Dataset content below:
Definition code (c : ascii) : N := N_of_ascii c.

(** [operator==] on strings and [s.empty()]. *)
Definition str_eqb (a b : str) : bool := bool_decide (a = b).
Definition is_nil {A} (l : list A) : bool := match l with [] => true | _ => false end.

(** ** <cctype> in the "C" locale *)
Definition in_range (lo hi n : N) : bool := (lo <=? n)%N && (n <=? hi)%N.
Definition isspace (c : ascii) : bool := in_range 9 13 (code c) || (code c =? 32)%N.
Definition isdigit (c : ascii) : bool := in_range 48 57 (code c).
Definition isupper (c : ascii) : bool := in_range 65 90 (code c).
Definition islower (c : ascii) : bool := in_range 97 122 (code c).
Definition isalpha (c : ascii) : bool := isupper c || islower c.
Definition isalnum (c : ascii) : bool := isalpha c || isdigit c.
Definition isxdigit (c : ascii) : bool :=
  isdigit c || in_range 65 70 (code c) || in_range 97 102 (code c).
Definition toupper (c : ascii) : ascii :=
  if islower c then ascii_of_N (code c - 32) else c.
Definition tolower (c : ascii) : ascii :=
  if isupper c then ascii_of_N (code c + 32) else c.
(** The lambda [isIdent] of the scanners. *)
Definition is_ident (c : ascii) : bool := isalnum c || Ascii.eqb c "_".

(** [std::string::find(needle)]: the offset of the first occurrence. *)
Fixpoint prefixb (p s : str) : bool :=
  match p, s with
  | [], _ => true
  | a :: p', b :: s' => Ascii.eqb a b && prefixb p' s'
  | _ :: _, [] => false
  end.

Fixpoint str_find (p s : str) : option nat :=
  if prefixb p s then Some 0
  else match s with
       | [] => None
       | _ :: s' => S <$> str_find p s'
       end.

(** [s.find(p) != npos] *)
Definition str_contains (p s : str) : bool :=
  match str_find p s with Some _ => true | None => false end.

(** The longest prefix satisfying a test, and what follows it. *)
Fixpoint skip_while (f : ascii -> bool) (s : str) : str :=
  match s with
  | c :: s' => if f c then skip_while f s' else s
  | [] => []
  end.

Fixpoint take_while (f : ascii -> bool) (s : str) : str :=
  match s with
  | c :: s' => if f c then c :: take_while f s' else []
  | [] => []
  end.

(** ** Machine integers *)
Definition two64 : Z := (2 ^ 64)%Z.
Definition u64 (z : Z) : Z := (z mod two64)%Z.
(** An [int] whose overflow wraps around. *)
Definition i32 (z : Z) : Z := ((z + 2 ^ 31) mod 2 ^ 32 - 2 ^ 31)%Z.

(** FNV-1a over bytes, as the fingerprint functions write it. *)
Definition fnv_offset : Z := 1469598103934665603.
Definition fnv_prime : Z := 1099511628211.
Definition fnv_step (h : Z) (c : ascii) : Z :=
  u64 (Z.lxor h (Z.of_N (code c)) * fnv_prime).
Definition fnv1a (s : str) : Z := fold_left fnv_step s fnv_offset.

(** ** [std::to_string] *)
Fixpoint uint_str (u : Decimal.uint) : str :=
  match u with
  | Decimal.Nil => []
  | Decimal.D0 u => "0"%char :: uint_str u
  | Decimal.D1 u => "1"%char :: uint_str u
  | Decimal.D2 u => "2"%char :: uint_str u
  | Decimal.D3 u => "3"%char :: uint_str u
  | Decimal.D4 u => "4"%char :: uint_str u
  | Decimal.D5 u => "5"%char :: uint_str u
  | Decimal.D6 u => "6"%char :: uint_str u
  | Decimal.D7 u => "7"%char :: uint_str u
  | Decimal.D8 u => "8"%char :: uint_str u
  | Decimal.D9 u => "9"%char :: uint_str u
  end.

Definition dec_N (n : N) : str := uint_str (N.to_uint n).
Definition dec_nat (n : nat) : str := dec_N (N.of_nat n).
Definition dec_Z (z : Z) : str :=
  if (z <? 0)%Z then "-"%char :: dec_N (Z.abs_N z) else dec_N (Z.to_N z).

(** ** Automation

    [split_if] cases on the innermost test or scrutinee of the goal;
    [split_ifs] repeats it and closes what congruence and [lia] close. *)
Ltac split_if :=
  match goal with
  | |- context [match ?x with _ => _ end] =>
      lazymatch x with context [match _ with _ => _ end] => fail | _ => destruct x eqn:? end
  | |- context [if ?x then _ else _] =>
      lazymatch x with context [if _ then _ else _] => fail | _ => destruct x eqn:? end
  end.
Ltac split_ifs := repeat (split_if; simpl in *; try congruence; try lia).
End of Dataset content.
▶ _Prompt_
For each line of the entries that contains the word "else", make a copy.

▶ _Result of the exercise_
  if islower c then ascii_of_N (code c - 32) else c.
  if isupper c then ascii_of_N (code c + 32) else c.
  else match s with
  | c :: s' => if f c then skip_while f s' else s
  | c :: s' => if f c then c :: take_while f s' else []
  if (z <? 0)%Z then "-"%char :: dec_N (Z.abs_N z) else dec_N (Z.to_N z).
  | |- context [if ?x then _ else _] =>
      lazymatch x with context [if _ then _ else _] => fail | _ => destruct x eqn:? end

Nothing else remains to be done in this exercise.